For some 25 years, Greenhalgh sought to unearth the making, workings, and effects of China’s notorious one-child policy. This research resulted in three books, the award-winning Just One Child: Science and Policy in Deng’s China (California, 2008), Governing China’s Population: From Leninist to Neoliberal Biopolitics (with E. A. Winckler, Stanford, 2005), and Cultivating Global Citizens: Population in the Rise of China (Harvard, 2010).

She is also author of Under the Medical Gaze: Facts and Fictions of Chronic Pain (California, 2001), as well as editor of Can Science and Technology Save China? (with Li Zhang, Cornell, 2020) and Situating Fertility: Anthropology and Demographic Inquiry (Cambridge, 1995).

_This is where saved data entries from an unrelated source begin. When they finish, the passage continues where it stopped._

(** * datacache: a keyed, multi-alias record store

    Shallow embedding of [github.com/sameeroak1110/datacache]
    ([types.go], [datacache.go]) and the properties of its data model.

    Modelling conventions.
    - A Go [map[Key]*Rec] is a [gmap Key loc]; the [*Rec] pointers are
      locations into an arena of [Rec] objects ([recs]), so that several keys
      share one record and a write through one alias is seen through all.
    - [Key] is [interface{}]; we keep the two dynamic types that matter for
      the code under study: Go [int] (the type of a [range] index) and
      [string].
    - Key slices are values: a record owns the slice it was created with.
      Callers do not write the exported fields of a record they hold, and a
      handler only reads what it is given.
    - A method is embedded for a receiver that exists.  The guard
      [pDataCache == nil] that opens every method returns the failure value
      and touches nothing; the guard on a nil payload is kept.
    - Go [int] is 64 bit; counter arithmetic wraps ([int_add], [int_sub]).
    - The store-wide [sync.RWMutex] serialises whole operations.  Each
      operation is embedded as the body that runs while that lock is held, so
      a locking method and its [WOLock] twin have the same body.  The
      per-record [sync.Mutex] outlives a call ([GetRec] hands out a locked
      record) and is part of the state; acquiring a held record mutex never
      returns in a sequential run and is the outcome [Block]; a run-time
      panic is the outcome [Panic].
    - Go ranges over a map in an unspecified order; a traversal is embedded
      over [map_to_list], and what is proved of it does not depend on the
      order. *)

From stdpp Require Import gmap strings list fin_maps.
From Stdlib Require Import ZArith Lia.

Open Scope Z_scope.

(** ** Keys *)

Inductive Key : Type :=
  | KInt (n : Z)
  | KString (s : string).

#[global] Instance Key_eq_dec : EqDecision Key.
Proof. solve_decision. Defined.

Definition Key_to_sum (k : Key) : Z + string :=
  match k with KInt n => inl n | KString s => inr s end.

Definition Key_of_sum (x : Z + string) : Key :=
  match x with inl n => KInt n | inr s => KString s end.

#[global] Instance Key_countable : Countable Key.
Proof.
  refine (inj_countable' Key_to_sum Key_of_sum _).
  intros []; reflexivity.
Defined.

(** ** Go [int] *)

Definition int_wrap (z : Z) : Z := (z + 2 ^ 63) mod 2 ^ 64 - 2 ^ 63.
Definition int_add (a b : Z) : Z := int_wrap (a + b).
Definition int_sub (a b : Z) : Z := int_wrap (a - b).

(** ** Outcomes of a sequential run *)

Inductive res (A : Type) : Type :=
  | Ok (a : A)
  | Block
  | Panic.
Arguments Ok {A} a.
Arguments Block {A}.
Arguments Panic {A}.

#[global] Instance res_ret : MRet res := λ A a, Ok a.
#[global] Instance res_bind : MBind res := λ A B f m,
  match m with
  | Ok a => f a
  | Block => Block
  | Panic => Panic
  end.

(** ** [sync.Mutex] (go1.14: [state int32], bit 0 is [mutexLocked]) *)

Record Mutex : Type := mkMutex { state : Z }.

Definition mutexLocked : Z := 1.

Definition isLocked (m : Mutex) : bool :=
  Z.land (state m) mutexLocked =? mutexLocked.

(** [Lock] returns once the mutex is free; on a held mutex the caller parks. *)
Definition Mutex_Lock (m : Mutex) : res Mutex :=
  if isLocked m then Block else Ok (mkMutex (Z.lor (state m) mutexLocked)).

(** [Unlock] of a mutex that is not held is a fatal run-time error. *)
Definition Mutex_Unlock (m : Mutex) : res Mutex :=
  if isLocked m then Ok (mkMutex (state m - mutexLocked)) else Panic.

(** ** types.go *)

(** [interface{}] holding the caller's payload pointer; [None] is [nil]. *)
Definition iface : Type := option Z.

Record Payload : Type := mkPayload {
  Payload_KeyList : list Key;
  Payload_PDataRec : iface
}.

Record Rec : Type := mkRec {
  KeyList : list Key;
  PDataRec : iface;
  isActive : bool;
  refcnt : Z;
  pRecLock : option Mutex;
  pUnlockRecLock : option Mutex
}.

(** A [*Rec]: an index into the arena of records. *)
Abbreviation loc := nat (only parsing).

Definition LoadFunc : Type := unit → bool * list Payload.
Definition RecHandlerFunc : Type := iface → bool.

Record DataCache : Type := mkDataCache {
  recs : list Rec;
  cache : gmap Key loc;
  loadfn : option LoadFunc;
  reciteratefn : option RecHandlerFunc;
  cnt : Z;
  singletonFlag : bool
}.

Definition set_recs (h : list Rec) (d : DataCache) : DataCache :=
  mkDataCache h (cache d) (loadfn d) (reciteratefn d) (cnt d) (singletonFlag d).
Definition set_cache (c : gmap Key loc) (d : DataCache) : DataCache :=
  mkDataCache (recs d) c (loadfn d) (reciteratefn d) (cnt d) (singletonFlag d).
Definition set_cnt (n : Z) (d : DataCache) : DataCache :=
  mkDataCache (recs d) (cache d) (loadfn d) (reciteratefn d) n (singletonFlag d).
Definition set_singletonFlag (b : bool) (d : DataCache) : DataCache :=
  mkDataCache (recs d) (cache d) (loadfn d) (reciteratefn d) (cnt d) b.

Definition set_KeyList (ks : list Key) (r : Rec) : Rec :=
  mkRec ks (PDataRec r) (isActive r) (refcnt r) (pRecLock r) (pUnlockRecLock r).
Definition set_isActive (b : bool) (r : Rec) : Rec :=
  mkRec (KeyList r) (PDataRec r) b (refcnt r) (pRecLock r) (pUnlockRecLock r).
Definition set_pRecLock (m : option Mutex) (r : Rec) : Rec :=
  mkRec (KeyList r) (PDataRec r) (isActive r) (refcnt r) m (pUnlockRecLock r).

(** ** Errors ([errors.New] values of datacache.go) *)

Inductive error : Type :=
  | ErrNullCacheOrPayload          (* "NULL datacache or payload." *)
  | ErrKeyExists (k : Key)         (* "Key \"%s\" exists." *)
  | ErrMissingKey (k : Key)        (* "Missing key ..." *)
  | ErrKeyDoesntExist              (* "Key doesn't exist." *)
  | ErrAlreadyLoaded               (* "Already executed load-time sequence." *)
  | ErrAlreadyIterated             (* "Already executed load-time iteration sequence." *)
  | ErrAlreadyLoadedAll            (* "Already executed all load-time sequences." *)
  | ErrNilLoader                   (* "Nil datacache loader." *)
  | ErrLoadFailed                  (* "Load function failed." *)
  | ErrNilIterator                 (* "Nil datacache iterator." *)
  | ErrNilHandler.                 (* "Nil or no cache record handler provided." *)

(** ** Record locks *)

(** [pRec.pRecLock.Lock()] through a [*Rec]. *)
Definition lockAt (l : loc) (h : list Rec) : res (list Rec) :=
  match h !! l with
  | None => Panic
  | Some r =>
      match pRecLock r with
      | None => Panic
      | Some m => m' ← Mutex_Lock m; Ok (<[l := set_pRecLock (Some m') r]> h)
      end
  end.

(** [pRec.pRecLock.Unlock()] through a [*Rec]. *)
Definition unlockAt (l : loc) (h : list Rec) : res (list Rec) :=
  match h !! l with
  | None => Panic
  | Some r =>
      match pRecLock r with
      | None => Panic
      | Some m => m' ← Mutex_Unlock m; Ok (<[l := set_pRecLock (Some m') r]> h)
      end
  end.

(** [func (pRec *Rec) RecLock()]: nil record and nil lock are skipped. *)
Definition RecLock (pRec : option Rec) : res (option Rec) :=
  match pRec with
  | None => Ok None
  | Some r =>
      match pRecLock r with
      | None => Ok (Some r)
      | Some m => m' ← Mutex_Lock m; Ok (Some (set_pRecLock (Some m') r))
      end
  end.

(** [func (pRec *Rec) RecUnlock()].  The result is the record the pointer
    refers to afterwards, with the lines written to standard output.  The
    final [pRec = nil] only clears the method's own copy of the pointer. *)
Definition RecUnlock (pRec : option Rec) : res (option Rec * list string) :=
  match pRec with
  | None => Ok (None, [])
  | Some r =>
      let out := ["Attempting to unlock record."%string] in
      match pRecLock r with
      | None => Ok (Some r, out)
      | Some m =>
          if isLocked m then
            m' ← Mutex_Unlock m;
            Ok (Some (set_pRecLock (Some m') r),
                out ++ ["Record has been unlocked."%string])
          else Ok (Some r, out ++ ["Record is already in unlocked state."%string])
      end
  end.

(** ** datacache.go: adding records *)

(** The existence check of [AddRec]: the first supplied key that is mapped. *)
Fixpoint firstExisting (c : gmap Key loc) (keyList : list Key) : option Key :=
  match keyList with
  | [] => None
  | k :: ks =>
      match c !! k with
      | Some _ => Some k
      | None => firstExisting c ks
      end
  end.

(** [&Rec{PDataRec: pRec, KeyList: keyList, isActive: true}] with a fresh
    [&sync.Mutex{}]. *)
Definition newRec (keyList : list Key) (pRec : iface) : Rec :=
  mkRec keyList pRec true 0 (Some (mkMutex 0)) None.

(** [for i, _ := range keyList { cache[keyList[i]] = pDataCacheRec }] *)
Fixpoint mapKeys (c : gmap Key loc) (keyList : list Key) (l : loc) : gmap Key loc :=
  match keyList with
  | [] => c
  | k :: ks => mapKeys (<[k := l]> c) ks l
  end.

(** The tail shared by every add: allocate the record, map each key to it,
    bump the counter. *)
Definition insertRec (keyList : list Key) (pRec : iface) (d : DataCache) : DataCache :=
  let l := length (recs d) in
  mkDataCache (recs d ++ [newRec keyList pRec])
              (mapKeys (cache d) keyList l)
              (loadfn d) (reciteratefn d)
              (int_add (cnt d) 1)
              (singletonFlag d).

Greenhalgh’s work has been recognized by a Guggenheim Fellowship, Harvard’s Walter Channing Cabot Fellowship, the Clifford C. Clogg Award for Early Career Achievement of the Population Association of America (PAA), and the Olivia Schieffelin Nordberg Award for Excellence in Writing and Editing in the Population Sciences. Just One Child was awarded the Joseph Levenson Prize of the Association for Asian Studies (AAS) and the Rachel Carson Prize of the Society for the Social Study of Science (4S). Her research has been funded by the National Science Foundation, the National Institute of Child Health and Human Development, the John D. and Catherine T. MacArthur Foundation, the Open Society Institute, the American Association of University Women, the Wenner-Gren Foundation for Anthropological Research, and multiple research centers at Harvard, Columbia, and the University of California, Irvine.

Before joining the Harvard faculty in 2011, Greenhalgh was Professor of Anthropology at the University of California, Irvine, and before that Senior Research Associate at the Population Council in New York City.